Action item:
All of the data is to be repeated verbatim.

[Input for this task — start]

(** * Roundabout driving simulator: rule engine, physics tick and traffic yield

    A shallow embedding of the simulation core of the roundabout game engine
    (class [RoundaboutGame]): the mission sequencer, the restart command, the
    rule-checking state machine, the per-frame physics integrator and the
    traffic agents with their entry-yield and following model, followed by the
    properties established about them.

    Numbers.  The engine computes with JavaScript numbers.  They are modelled
    as real numbers: [Math.sqrt], [Math.sin], [Math.cos], [Math.pow] and
    [Math.atan2] are the real functions, and rounding, infinities, NaN and the
    sign of zero are not represented.  [Math.random] is modelled by the stream
    of the draws it will return.

    Presentation.  Scene construction, meshes, audio synthesis and indicator
    lights are left out: they read the simulation state and never write it.
    The chase camera and the stationary-horn check keep a state of their own
    beside the simulation state; they are modelled after the simulation
    ([_updateCamera], [_updateHornCheck]), with the speed dial of the
    interface. *)

From Stdlib Require Import Reals Lra Lia ZArith.
From stdpp Require Import base decidable option list gmap strings.

Open Scope R_scope.

(** ** JavaScript number operations over the reals *)

#[global] Instance Rlt_decision (a b : R) : Decision (a < b) := Rlt_dec a b.
#[global] Instance Rle_decision (a b : R) : Decision (a <= b) := Rle_dec a b.
#[global] Instance Rgt_decision (a b : R) : Decision (a > b) := Rgt_dec a b.
#[global] Instance Rge_decision (a b : R) : Decision (a >= b) := Rge_dec a b.
#[global] Instance R_eq_decision : EqDecision R := Req_dec_T.

Module JS.

(** Rounding toward zero, the integer quotient of [%]. *)
Definition trunc (a : R) : Z :=
  if decide (0 <= a) then Int_part a else (- Int_part (- a))%Z.

(** [a % m]: the remainder has the sign of the dividend. *)
Definition rem (a m : R) : R := a - m * IZR (trunc (a / m)).

(** [Math.floor]. *)
Definition floor (a : R) : Z := Int_part a.

(** [Math.round]: the nearest integer, ties toward +infinity. *)
Definition round (a : R) : Z := Int_part (a + 0.5).

(** [Math.atan2 (b, a)], the angle of the point (a, b), in (-PI, PI]. *)
Definition atan2 (b a : R) : R :=
  if decide (0 < a) then atan (b / a)
  else if decide (a < 0) then
    (if decide (0 <= b) then atan (b / a) + PI else atan (b / a) - PI)
  else if decide (0 < b) then PI / 2
  else if decide (b < 0) then - (PI / 2)
  else 0.

(** [Math.pow] for a positive base. *)
Definition pow (b e : R) : R := Rpower b e.

End JS.

Infix "%%" := JS.rem (at level 40, left associativity) : R_scope.

(** ** World constants *)

Definition LANE_W : R := 3.5.
Definition ROAD_W : R := 14.
Definition RB_IN  : R := 12.
Definition RB_MID : R := 17.
Definition RB_OUT : R := 22.
Definition ROAD_L : R := 110.

Definition TWO_PI : R := PI * 2.
Definition SOUTH_ENTRY_ANGLE : R := 3 * PI / 2.

Definition NPC_SPEED   : R := 0.22.
Definition NPC_INNER_R : R := (RB_IN + RB_MID) / 2.
Definition NPC_OUTER_R : R := (RB_MID + RB_OUT) / 2.
Definition ENTRY_ADVANCE : R := 0.4.
Definition EXIT_ADVANCE  : R := 0.4.

Definition MAX_SPEED : R := 0.55.
Definition MAX_REV   : R := 0.18.
Definition ACCEL     : R := 0.009.
Definition BRAKE     : R := 0.018.
Definition FRICTION  : R := 0.965.
Definition MAX_STEER : R := 0.062.

(** ** Data model *)

Module Vector3.
Record t : Type := mk { x : R; y : R; z : R }.
Definition set (a b c : R) (_ : t) : t := mk a b c.
Definition set_x (v : R) (p : t) : t := mk v (y p) (z p).
Definition set_z (v : R) (p : t) : t := mk (x p) (y p) v.
End Vector3.

(** The player's phase tags. *)
Inductive Phase : Type := approaching | on_roundabout | exiting | completed.

(** The four arms; the exits of a mission are named by their arm. *)
Inductive Arm : Type := south | north | east | west.

(** The lane tags: ['outer'], ['inner'], ['either'] and ['match']. *)
Inductive LaneTag : Type := outer | inner | either | match_.

(** The conditions a grace period can require, the arguments of [condOk]. *)
Inductive Req : Type :=
  | left | right | none
  | approach_outer | approach_inner
  | ring_outer | ring_inner
  | signal.

#[global] Instance Phase_eq_dec : EqDecision Phase.
Proof. solve_decision. Defined.
#[global] Instance LaneTag_eq_dec : EqDecision LaneTag.
Proof. solve_decision. Defined.
#[global] Instance Req_eq_dec : EqDecision Req.
Proof. solve_decision. Defined.
#[global] Instance Arm_eq_dec : EqDecision Arm.
Proof. solve_decision. Defined.

(** The player's vehicle, the object [this.car]. *)
Record Car : Type := mkCar {
  pos : Vector3.t;  (* THREE.Vector3 *)
  heading : R;  (* 0 = facing -Z (north) *)
  speed : R;
  steer : R;
  yawRate : R;
  phase : Phase;
  targetExit : option Arm;  (* null before the first assignment *)
  targetExitNum : option nat;  (* 1 | 2 | 3 *)
  exitTravelTarget : R;
  requiredLane : LaneTag;
  requiredRingLane : LaneTag;
  leftIndicator : bool;
  rightIndicator : bool;
  entryAngle : R;
  traveledAngle : R;
  approachLane : LaneTag;
  ringLane : LaneTag;
  graceActive : bool;
  graceTimer : R;
  graceRequired : option Req;  (* null until a grace period starts *)
  failed : bool;
  failReason : option string
}.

[Input for this task — finish]

Response to the exercise:
(** * Roundabout driving simulator: rule engine, physics tick and traffic yield

    A shallow embedding of the simulation core of the roundabout game engine
    (class [RoundaboutGame]): the mission sequencer, the restart command, the
    rule-checking state machine, the per-frame physics integrator and the
    traffic agents with their entry-yield and following model, followed by the
    properties established about them.

    Numbers.  The engine computes with JavaScript numbers.  They are modelled
    as real numbers: [Math.sqrt], [Math.sin], [Math.cos], [Math.pow] and
    [Math.atan2] are the real functions, and rounding, infinities, NaN and the
    sign of zero are not represented.  [Math.random] is modelled by the stream
    of the draws it will return.

    Presentation.  Scene construction, meshes, audio synthesis and indicator
    lights are left out: they read the simulation state and never write it.
    The chase camera and the stationary-horn check keep a state of their own
    beside the simulation state; they are modelled after the simulation
    ([_updateCamera], [_updateHornCheck]), with the speed dial of the
    interface. *)

From Stdlib Require Import Reals Lra Lia ZArith.
From stdpp Require Import base decidable option list gmap strings.

Open Scope R_scope.

(** ** JavaScript number operations over the reals *)

#[global] Instance Rlt_decision (a b : R) : Decision (a < b) := Rlt_dec a b.
#[global] Instance Rle_decision (a b : R) : Decision (a <= b) := Rle_dec a b.
#[global] Instance Rgt_decision (a b : R) : Decision (a > b) := Rgt_dec a b.
#[global] Instance Rge_decision (a b : R) : Decision (a >= b) := Rge_dec a b.
#[global] Instance R_eq_decision : EqDecision R := Req_dec_T.

Module JS.

(** Rounding toward zero, the integer quotient of [%]. *)
Definition trunc (a : R) : Z :=
  if decide (0 <= a) then Int_part a else (- Int_part (- a))%Z.

(** [a % m]: the remainder has the sign of the dividend. *)
Definition rem (a m : R) : R := a - m * IZR (trunc (a / m)).

(** [Math.floor]. *)
Definition floor (a : R) : Z := Int_part a.

(** [Math.round]: the nearest integer, ties toward +infinity. *)
Definition round (a : R) : Z := Int_part (a + 0.5).

(** [Math.atan2 (b, a)], the angle of the point (a, b), in (-PI, PI]. *)
Definition atan2 (b a : R) : R :=
  if decide (0 < a) then atan (b / a)
  else if decide (a < 0) then
    (if decide (0 <= b) then atan (b / a) + PI else atan (b / a) - PI)
  else if decide (0 < b) then PI / 2
  else if decide (b < 0) then - (PI / 2)
  else 0.

(** [Math.pow] for a positive base. *)
Definition pow (b e : R) : R := Rpower b e.

End JS.

Infix "%%" := JS.rem (at level 40, left associativity) : R_scope.

(** ** World constants *)

Definition LANE_W : R := 3.5.
Definition ROAD_W : R := 14.
Definition RB_IN  : R := 12.
Definition RB_MID : R := 17.
Definition RB_OUT : R := 22.
Definition ROAD_L : R := 110.

Definition TWO_PI : R := PI * 2.
Definition SOUTH_ENTRY_ANGLE : R := 3 * PI / 2.

Definition NPC_SPEED   : R := 0.22.
Definition NPC_INNER_R : R := (RB_IN + RB_MID) / 2.
Definition NPC_OUTER_R : R := (RB_MID + RB_OUT) / 2.
Definition ENTRY_ADVANCE : R := 0.4.
Definition EXIT_ADVANCE  : R := 0.4.

Definition MAX_SPEED : R := 0.55.
Definition MAX_REV   : R := 0.18.
Definition ACCEL     : R := 0.009.
Definition BRAKE     : R := 0.018.
Definition FRICTION  : R := 0.965.
Definition MAX_STEER : R := 0.062.

(** ** Data model *)

Module Vector3.
Record t : Type := mk { x : R; y : R; z : R }.
Definition set (a b c : R) (_ : t) : t := mk a b c.
Definition set_x (v : R) (p : t) : t := mk v (y p) (z p).
Definition set_z (v : R) (p : t) : t := mk (x p) (y p) v.
End Vector3.

(** The player's phase tags. *)
Inductive Phase : Type := approaching | on_roundabout | exiting | completed.

(** The four arms; the exits of a mission are named by their arm. *)
Inductive Arm : Type := south | north | east | west.

(** The lane tags: ['outer'], ['inner'], ['either'] and ['match']. *)
Inductive LaneTag : Type := outer | inner | either | match_.

(** The conditions a grace period can require, the arguments of [condOk]. *)
Inductive Req : Type :=
  | left | right | none
  | approach_outer | approach_inner
  | ring_outer | ring_inner
  | signal.

#[global] Instance Phase_eq_dec : EqDecision Phase.
Proof. solve_decision. Defined.
#[global] Instance LaneTag_eq_dec : EqDecision LaneTag.
Proof. solve_decision. Defined.
#[global] Instance Req_eq_dec : EqDecision Req.
Proof. solve_decision. Defined.
#[global] Instance Arm_eq_dec : EqDecision Arm.
Proof. solve_decision. Defined.

(** The player's vehicle, the object [this.car]. *)
Record Car : Type := mkCar {
  pos : Vector3.t;  (* THREE.Vector3 *)
  heading : R;  (* 0 = facing -Z (north) *)
  speed : R;
  steer : R;
  yawRate : R;
  phase : Phase;
  targetExit : option Arm;  (* null before the first assignment *)
  targetExitNum : option nat;  (* 1 | 2 | 3 *)
  exitTravelTarget : R;
  requiredLane : LaneTag;
  requiredRingLane : LaneTag;
  leftIndicator : bool;
  rightIndicator : bool;
  entryAngle : R;
  traveledAngle : R;
  approachLane : LaneTag;
  ringLane : LaneTag;
  graceActive : bool;
  graceTimer : R;
  graceRequired : option Req;  (* null until a grace period starts *)
  failed : bool;
  failReason : option string
}.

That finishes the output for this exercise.